I arrived in one of my favorite cities; Nashville. Honky Tonks and restaurants, overflow with music; the aroma of ribs and BBQ waft through the air.
My first book event was held at Canvas Lounge, a funky, groovy space located on Church Street–think SoHo dance club Meets the Warhol Factory at a Rodeo. Yes, it is that cool. Energetic bartenders serving concoctions of booze and brew, neon LOVE sign adorning the wall, DJ spinning trax from metal hair bands to Disco Divas.
I indulged in a local beer from Yazoo, a lightly hopped Pale Ale crafted in Nashville’s first production brewery since Prohibition, who opened its doors in 2003. Soon, I was greeted under the spinning disco ball, by handsome manager/host extraordinaire, Seth who was wearing a vintage Iron Maiden shirt; which elevated the ‘hip‘ factor by degrees—(I say ‘hip’, not ‘hipster’).
When I arrived, The Music City Sisters were present in true Sister fashion and Southern hospitality; having created a spread of food that would serve a third world nation; homemade brownies–(thank you Sherri Gray, yum!), meatballs, cheeses, pasta…and, of course, they did so in the stylishly fashionable manner, only a Sister can. Sister Terry Yaki immediately welcomed me and made me feel welcome and special. (Thank you for that love.)

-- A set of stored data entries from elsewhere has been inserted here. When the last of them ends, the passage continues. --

Lemma run_keeps_emails_unique_witness :
  exists a',
    run specDb always isEmail_sample
      [Mount e0; Submit 0 (at_ 1000) ann; Mount e1;
       Submit 1 (at_ 2000) ann_again; Mount e0; Submit 2 (at_ 3000) bob]
      (mkApp store1 [] [] []) = Some a'
    /\ length (bookings (app_store a')) = 3%nat
    /\ NoDup (User.email <$> users (app_store a')).
Proof.
  eexists. split; [vm_compute; reflexivity|]. split; [reflexivity|].
  refine (run_keeps_emails_unique always isEmail_sample
            [Mount e0; Submit 0 (at_ 1000) ann; Mount e1;
             Submit 1 (at_ 2000) ann_again; Mount e0; Submit 2 (at_ 3000) bob]
            (mkApp store1 [] [] []) _ _ _).
  - apply NoDup_nil_2.
  - vm_compute. reflexivity.
Defined.

(** X16. The form never removes a user and never touches an event beyond
    its count: after any sequence of actions the users of before are the
    first users of the store, in the same order and unchanged, and the events
    are the same events, one for one, each differing from what it was in
    [currentParticipants] at most. *)
Theorem run_keeps_users_and_events mail isEmail acts a a' :
  run specDb mail isEmail acts a = Some a' ->
  users (app_store a) `prefix_of` users (app_store a')
  /\ Forall2 same_but_count (events (app_store a)) (events (app_store a')).
Proof.
  apply (run_store
           (fun d d' => users d `prefix_of` users d'
                        /\ Forall2 same_but_count (events d) (events d'))).
  - intros d. split; [done|]. apply Forall2_refl, same_but_count_refl.
  - intros d1 d2 d3 [H1 H2] [H3 H4]. split; [by etrans|].
    eapply Forall2_trans; eauto using same_but_count_trans.
  - intros ev clock data d. split; [|apply submitted_events].
    rewrite submitted_users. destruct (getUserByEmail _ _ _); [done|].
    by apply prefix_app_r.
  - intros ev i pid d. split; [by rewrite confirmed_users|].
    apply confirmed_events.
Qed.

Lemma run_keeps_users_and_events_witness :
  exists a',
    run specDb always isEmail_sample
      [Mount e0; Submit 0 (at_ 1000) ann; Mount e1; Submit 1 (at_ 2000) bob;
       Payment 1 (Success "pay_1")]
      (mkApp store1 [] [] []) = Some a'
    /\ Event.currentParticipants <$> events (app_store a') = [2; 4]
    /\ Forall2 same_but_count [e1; e0] (events (app_store a')).
Proof.
  eexists. split; [vm_compute; reflexivity|]. split; [reflexivity|].
  refine (proj2 (run_keeps_users_and_events always isEmail_sample
                   [Mount e0; Submit 0 (at_ 1000) ann; Mount e1;
                    Submit 1 (at_ 2000) bob; Payment 1 (Success "pay_1")]
                   (mkApp store1 [] [] []) _ _)).
  vm_compute. reflexivity.
Defined.
(** Once the entry check has passed, the in-loop check cannot fire: the
    loop compares the clock with the cooldown captured by the closure. *)
Lemma processQueue_step cd c rest s w :
  cd <= now w ->
  run cd (c :: rest) s w =
  match detect c w with
  | (inl (Some bs), w1) => run cd rest (storeRegions (id c) bs s) (wait 4000 w1)
  | (inl None, w1) => run cd rest s (wait 4000 w1)
  | (inr e, w1) =>
      if isGeminiQuotaError e then
        (setProcessingMsg "Cota de IA atingida. Pausando por 60s..."
           (setQuotaCooldown (now w1 + 60 * 1000) s), w1, BreakQuota)
      else run cd rest s w1
  end.
Proof.
  intros Hcd. simpl. apply Z.ltb_ge in Hcd as ->.
  destruct (detect c w) as [[[bs|]|e] w1]; reflexivity.
Qed.

Lemma processQueue_extends cd q :
  forall s w s' w' x, run cd q s w = (s', w', x) -> extends w w'.
Proof.
  induction q as [|c rest IH]; intros s w s' w' x; simpl.
  - intros [= <- <- <-]. apply extends_refl.
  - destruct (now w <? cd); [intros [= <- <- <-]; apply extends_refl|].
    destruct (detect c w) as [[boxes|e] w1] eqn:Hd;
      apply detectFor_extends in Hd as [Hd _].
    + intros Hr%IH. eapply extends_trans; [exact Hd|].
      eapply extends_trans; [apply wait_extends | exact Hr].
    + destruct (isGeminiQuotaError e).
      * intros [= <- <- <-]. exact Hd.
      * intros Hr%IH. by eapply extends_trans.
Qed.

(** The first thing a run does is fetch the head of its queue. *)
Lemma processQueue_head_fetched cd c rest s w s' w' x :
  cd <= now w ->
  run cd (c :: rest) s w = (s', w', x) ->
  trace w ++ [EvFetch (originalUrl c)] `prefix_of` trace w'.
Proof.
  intros Hcd. rewrite processQueue_step by exact Hcd.
  destruct (detect c w) as [[[bs|]|e] w1] eqn:Hd;
    apply detectFor_extends in Hd as [_ Hd].
  - intros [_ Hr]%processQueue_extends. etrans; [exact Hd|].
    etrans; [|exact Hr]. by apply prefix_app_r.
  - intros [_ Hr]%processQueue_extends. etrans; [exact Hd|].
    etrans; [|exact Hr]. by apply prefix_app_r.
  - destruct (isGeminiQuotaError e).
    + intros [= <- <- <-]. exact Hd.
    + intros [_ Hr]%processQueue_extends. by etrans.
Qed.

Having been involved peripherally with the Sisters in San Francisco, I am well versed in their mission and their work. It has been so interesting traveling across the country, visiting other houses and seeing how ‘the work‘ manifests. The Music City Sisters are part of the evergrowing conversation surrounding human rights and their house, which became fully professed in 2009, gives testament to that. They have pioneered several fundraisers in their community, including H8’s A Drag; a charity, fundraiser, which features talented performers and entertainers, raising funds for varied non-profit organizations in the community.
Part of the Sister Mission is to ‘promulgate universal joy‘, and the Music City Sisters, do this and more, by their very presence; focusing on community engagement, conversation, and presence of spirit.

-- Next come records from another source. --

(** * Time series store of the finance-dashboard data managers

    Shallow embedding of [update_data], [load_stored_data], [save_data] and
    [get_latest_price] from [scripts/crypto_data_manager.py] (the PSX and
    SPX500 managers share the same merge code), and of the volume parser
    [parse_volume] from [scripts/spx500_data_manager.py].

    Modelling choices:
    - a calendar date is a day number in [Z]; pandas' [NaT] only arises as
      the maximum of an empty column and is modelled by [None];
    - prices and volumes are Python floats; they are only copied around by
      the merge code and are modelled as exact rationals [Q];
    - the Parquet file of one instrument is a [File]: absent, present but
      unreadable, or holding a table; [to_parquet] either succeeds or fails,
      which is a flag of the world ([disk_ok]);
    - [DataFrame.sort_values("date")] is modelled as a stable insertion sort
      on the date column. *)

From Stdlib Require Import String Ascii.
From Stdlib Require Import List Bool ZArith QArith Sorting Permutation Lia.
Import ListNotations.
Open Scope Z_scope.

(** ** Data model *)

Definition Date := Z.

We commandeered a small booth and put the book, shirts, and prints on display. People came by, plates overflowing with homemade food and treats, and chatted. Many of the questions, were from the community about the San Francisco house; how they do this? Did they do that? It was a genuine inquiry of discovery of who, what, why and how the Sisters were.

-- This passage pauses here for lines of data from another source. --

(** * cbirGUI.py: the CBIR front-end, its result-table parser and its
      tool orchestration

    A shallow embedding of [gui/cbirGUI.py].  Python [str] values are
    modelled as [string], read as sequences of code points U+0000..U+00FF
    (one [ascii] per code point); the built-ins the program calls
    ([str.split], [str.strip], [in], [str.startswith], [int], [float],
    list indexing) are modelled from their CPython behaviour on that
    range.  Python exceptions are values of [Result]; floats are IEEE
    binary64 values of [spec_float].  What the program prints on the
    console is left out. *)

From Stdlib Require Import ZArith List String Ascii Bool Lia.
From Stdlib Require Import SpecFloat DecimalString.
Import ListNotations.
Open Scope string_scope.
Open Scope list_scope.

(** ** Exceptions *)

Inductive Exn : Type :=
| KeyError
| ValueError
| IndexError
| TimeoutExpired      (* subprocess.TimeoutExpired *)
| OtherException.     (* any other subclass of Exception, e.g. OSError *)

Inductive Result (A : Type) : Type :=
| Ok (a : A)
| Raise (e : Exn).
Arguments Ok {A} a.
Arguments Raise {A} e.

Definition bind {A B : Type} (c : Result A) (k : A -> Result B) : Result B :=
  match c with
  | Ok a => k a
  | Raise e => Raise e
  end.

Notation "x <- c ;; k" := (bind c (fun x => k))
  (at level 61, c at next level, right associativity).

(** [try: body / except: handler] with a bare [except]. *)
Definition try_except {A : Type} (body : Result A) (handler : Exn -> Result A)
  : Result A :=
  match body with
  | Ok a => Ok a
  | Raise e => handler e
  end.

Definition is_raise {A : Type} (r : Result A) : bool :=
  match r with Ok _ => false | Raise _ => true end.

Definition raises {A : Type} (x : Exn) (r : Result A) : bool :=
  match r, x with
  | Raise KeyError, KeyError => true
  | Raise ValueError, ValueError => true
  | Raise IndexError, IndexError => true
  | Raise TimeoutExpired, TimeoutExpired => true
  | Raise OtherException, OtherException => true
  | _, _ => false
  end.

(** ** Characters *)

Definition code (c : ascii) : nat := nat_of_ascii c.

Definition in_range (lo hi : nat) (c : ascii) : bool :=
  (lo <=? code c)%nat && (code c <=? hi)%nat.

(** [Py_UNICODE_ISSPACE]: the whitespace of [str.split()] and [str.strip()],
    restricted to U+0000..U+00FF. *)
Definition isspace (c : ascii) : bool :=
  in_range 9 13 c || in_range 28 32 c
  || (code c =? 133)%nat || (code c =? 160)%nat.

(** [Py_ISSPACE]: the C-locale whitespace that [int] and [float] strip. *)
Definition c_isspace (c : ascii) : bool :=
  in_range 9 13 c || (code c =? 32)%nat.

Definition isdigit (c : ascii) : bool := in_range 48 57 c.

Definition digit_value (c : ascii) : Z := Z.of_nat (code c - 48).

(** [Py_TOLOWER], ASCII only. *)
Definition tolower (c : ascii) : ascii :=
  if in_range 65 90 c then ascii_of_nat (code c + 32) else c.

(** ** Strings *)

Definition nonempty (s : string) : bool :=
  match s with EmptyString => false | String _ _ => true end.

Fixpoint lstrip (s : string) : string :=
  match s with
  | EmptyString => EmptyString
  | String c r => if isspace c then lstrip r else s
  end.

Fixpoint rstrip (s : string) : string :=
  match s with
  | EmptyString => EmptyString
  | String c r =>
      let r' := rstrip r in
      if isspace c && negb (nonempty r') then EmptyString else String c r'
  end.

(** [s.strip()] *)
Definition strip (s : string) : string := rstrip (lstrip s).

(** [s.split()]: maximal runs of non-whitespace characters. *)
Fixpoint split_from (s tok : string) : list string :=
  match s with
  | EmptyString => if nonempty tok then [tok] else []
  | String c r =>
      if isspace c
      then (if nonempty tok then tok :: split_from r "" else split_from r "")
      else split_from r (tok ++ String c "")%string
  end.

Definition split (s : string) : list string := split_from s "".

(** [s.split(sep)] for a one-character separator. *)
Fixpoint split_on (sep : ascii) (s : string) : list string :=
  match s with
  | EmptyString => [""]
  | String c r =>
      if Ascii.eqb c sep then "" :: split_on sep r
      else match split_on sep r with
           | h :: t => String c h :: t
           | [] => [String c ""]
           end
  end.

Definition newline : ascii := "010"%char.

(** [w in s] *)
Fixpoint contains (w s : string) : bool :=
  prefix w s
  || match s with
     | EmptyString => false
     | String _ r => contains w r
     end.

(** [s.startswith(p)] *)
Definition startswith (p s : string) : bool := prefix p s.

(** [sep.join(l)] *)
Fixpoint join (sep : string) (l : list string) : string :=
  match l with
  | [] => ""
  | [x] => x
  | x :: r => (x ++ sep ++ join sep r)%string
  end.

(** [str(n)] for a non-negative integer. *)
Definition str_of_nat (n : nat) : string :=
  NilEmpty.string_of_uint (Nat.to_uint n).

(** [l[i]] for [i >= 0]. *)
Definition getitem {A : Type} (l : list A) (i : nat) : Result A :=
  match nth_error l i with
  | Some a => Ok a
  | None => Raise IndexError
  end.

(** ** Numeric conversions *)

(** [_PyUnicode_TransformDecimalAndSpaceToASCII]: code points below 127 are
    kept, other whitespace becomes a blank, and the conversion stops with a
    ['?'] at the first other character (no code point in U+007F..U+00FF is
    a decimal digit). *)
Fixpoint to_ascii_digits (s : string) : string :=
  match s with
  | EmptyString => EmptyString
  | String c r =>
      if (code c <? 127)%nat then String c (to_ascii_digits r)
      else if isspace c then String " "%char (to_ascii_digits r)
      else "?"
  end.

Fixpoint c_lstrip (s : string) : string :=
  match s with
  | EmptyString => EmptyString
  | String c r => if c_isspace c then c_lstrip r else s
  end.

Fixpoint c_rstrip (s : string) : string :=
  match s with
  | EmptyString => EmptyString
  | String c r =>
      let r' := c_rstrip r in
      if c_isspace c && negb (nonempty r') then EmptyString else String c r'
  end.

(** An optional leading sign: [(negative, rest)]. *)
Definition take_sign (s : string) : bool * string :=
  match s with
  | String "-"%char r => (true, r)
  | String "+"%char r => (false, r)
  | _ => (false, s)
  end.

(** *** [int(s)] *)

Inductive Prev : Type := AtStart | AfterDigit | AfterUnderscore.

(** The digit loop of [PyLong_FromString] in base 10: the value read, the
    number of digits, and the unread rest; [None] on a leading, doubled or
    trailing underscore. *)
Fixpoint scan_digits (s : string) (prev : Prev) (acc : Z) (n : nat)
  : option (Z * nat * string) :=
  let stop := match prev with
              | AfterUnderscore => None
              | _ => Some (acc, n, s)
              end in
  match s with
  | EmptyString => stop
  | String c r =>
      if isdigit c
      then scan_digits r AfterDigit (10 * acc + digit_value c)%Z (S n)
      else if Ascii.eqb c "_"%char
      then match prev with
           | AfterDigit => scan_digits r AfterUnderscore acc n
           | _ => None
           end
      else stop
  end.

We were able to raffle a book and a shirt to raise funds for underserved non-profits in the community. Look at these lovelies—-
Sister Faegala, who has been integral in coordinating the entire tour of the south–(thank you!), is not only a Fully Professed Sister of Perpetual Indulgence, but acts as Mistress of Archives, and Mistress of Habits in the Music City. She also serves as the Co- Mistress of Missions with Sister Unity from the Los Angeles House, for the United Nuns Privy Council. The UNPC includes appointed delegates from all the houses in North America. They oversee the process of training new houses as they come into existence. She dubs herself and her work “as spreading JOY in the Diaspora through habitual armchair ministry and global ministerial adventures–all with the goal of eradicating stigma, hate, and guilt.” She is one busy nun–or as they might say, A Nun on Fire.
As the disco ball swirled overhead and the DJ turned the tunes towards an evening guaranteed to be filled with shaking booties and extended dance mixes; I chalked the night up as a huge success. Items were sold, funds were raised and forever friends were made in Music City on the backdrop of Canvas Lounge; a one-size-fits-all space, where everyone belongs and all people, no matter who you are, seamlessly fit in.